WHAT IS REQUIRED =>
In the entries that follow, the first line to write out is the one containing "AxiosError m _ => m", and the last is the one containing "(** Reads digits". Reproduce that stretch exactly, with nothing before or after it.

+===+

(** * BTC savings-plan service: scan, dispatch, execute, reschedule

    A shallow embedding of the three Lambda-side modules of the repository

      - [lambda/scheduler/scanner.ts]          (module [Scanner])
      - [lambda/transaction/executor.ts]       (module [Executor])
      - [lambda/transaction/exchange-client.ts] (module [ExchangeClient])

    together with the data contracts of [lambda/scheduler/types.ts] and the
    parts of the JavaScript run time the handlers lean on ([Date], [parseInt],
    the [||] default operator).

    The AWS collaborators are modelled as plain data inside a [World]:
    the two DynamoDB tables are finite maps keyed by (partition, sort) key,
    the FIFO queue and the event bus are lists of accepted requests, in
    the order in which they were accepted.  Calls are [async] in the
    source.  Where the caller awaits them one after the other, as the
    Executor does throughout, a handler is a state-and-exception
    computation in which every [await] is a sequencing point.  Where the
    caller starts several at once and joins them, as the Scanner does with
    the plans of a batch, the function is kept as the sequence of its
    awaited calls, and the calls of the functions in flight are answered
    in an order that the environment chooses.

    What lies outside the code is gathered in an [Env]: the configuration,
    the clock, the identifiers and random numbers drawn, and the answers
    of the queue, the bus and the secret store, each of which may be an
    error.  The tables refuse a request only through its condition
    expression or its parameters.  Numbers are doubles: a finite double is
    the rational it stands for, and the arithmetic of the exchange client
    rounds to the nearest double.  Console output is left out.

    Beside the handlers the file holds the closed forms they are compared
    with (modules [Dispatch] and [Batch]), the defaults the client hands
    to its HTTP library ([Axios]), the request interceptor ([Signing],
    over an arbitrary keyed hash and serialiser) and the retry settings
    of [lib/constructs/scheduler-service.ts] ([SchedulerService]). *)

From Stdlib Require Import ZArith QArith Qabs Qround Lia Ascii String.
From stdpp Require Import base option list gmap strings pretty fin_maps sorting.

Local Open Scope Z_scope.

(* ===================================================================== *)
(** * JavaScript run-time values *)
(* ===================================================================== *)

(** A thrown JavaScript [Error]: its [name] and [message].  Errors raised
    by the HTTP library additionally carry the response they stem from. *)
Record AxiosResponse := mkAxiosResponse {
  resp_status     : Z;
  resp_statusText : string;
  resp_data       : string;
}.

Inductive Thrown :=
| ErrorObj (name message : string)
| AxiosError (message : string) (response : option AxiosResponse)
| NonError (payload : string).

Definition is_Error (e : Thrown) : bool :=
  match e with NonError _ => false | _ => true end.

Definition error_message (e : Thrown) : string :=
  match e with
  | ErrorObj _ m => m
  | AxiosError m _ => m
  | NonError _ => "undefined"
  end.

(** [new Error(msg)] *)
Definition new_Error (msg : string) : Thrown := ErrorObj "Error" msg.

(** How a statement list ends: normally with a value, or abruptly. *)
Inductive Completion (A : Type) :=
| Return (a : A)
| Throw (e : Thrown).
Arguments Return {A} a.
Arguments Throw {A} e.

Definition is_Return {A} (c : Completion A) : bool :=
  match c with Return _ => true | Throw _ => false end.

Definition is_Throw {A} (c : Completion A) : bool := negb (is_Return c).

(** ** [parseInt(s, 10)]

    Leading (ASCII) white space is skipped, one sign is accepted, then the
    longest run of decimal digits is read.  No digit at all gives [NaN],
    here [None]. *)
Module JsParse.

Definition is_space (c : ascii) : bool :=
  let n := nat_of_ascii c in
  ((n =? 32) || (n =? 9) || (n =? 10) || (n =? 11) || (n =? 12) || (n =? 13))%nat.

Definition digit_of (c : ascii) : option Z :=
  let n := Z.of_nat (nat_of_ascii c) in
  if (48 <=? n) && (n <=? 57) then Some (n - 48) else None.

Fixpoint skip_spaces (s : string) : string :=
  match s with
  | String c s' => if is_space c then skip_spaces s' else s
  | EmptyString => s
  end.

(** Reads digits left to right; [acc] is [None] until a digit was seen. *)
Fixpoint read_digits (s : string) (acc : option Z) : option Z :=
  match s with
  | String c s' =>
      match digit_of c with
      | Some d => read_digits s' (Some (10 * default 0 acc + d))
      | None => acc
      end
  | EmptyString => acc
  end.

Definition parseInt (s : string) : option Z :=
  match skip_spaces s with
  | String "-" s' => Z.opp <$> read_digits s' None
  | String "+" s' => read_digits s' None
  | s' => read_digits s' None
  end.

End JsParse.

+===+

EXPECTED ANSWER =>
  | AxiosError m _ => m
  | NonError _ => "undefined"
  end.

(** [new Error(msg)] *)
Definition new_Error (msg : string) : Thrown := ErrorObj "Error" msg.

(** How a statement list ends: normally with a value, or abruptly. *)
Inductive Completion (A : Type) :=
| Return (a : A)
| Throw (e : Thrown).
Arguments Return {A} a.
Arguments Throw {A} e.

Definition is_Return {A} (c : Completion A) : bool :=
  match c with Return _ => true | Throw _ => false end.

Definition is_Throw {A} (c : Completion A) : bool := negb (is_Return c).

(** ** [parseInt(s, 10)]

    Leading (ASCII) white space is skipped, one sign is accepted, then the
    longest run of decimal digits is read.  No digit at all gives [NaN],
    here [None]. *)
Module JsParse.

Definition is_space (c : ascii) : bool :=
  let n := nat_of_ascii c in
  ((n =? 32) || (n =? 9) || (n =? 10) || (n =? 11) || (n =? 12) || (n =? 13))%nat.

Definition digit_of (c : ascii) : option Z :=
  let n := Z.of_nat (nat_of_ascii c) in
  if (48 <=? n) && (n <=? 57) then Some (n - 48) else None.

Fixpoint skip_spaces (s : string) : string :=
  match s with
  | String c s' => if is_space c then skip_spaces s' else s
  | EmptyString => s
  end.

(** Reads digits left to right; [acc] is [None] until a digit was seen. *)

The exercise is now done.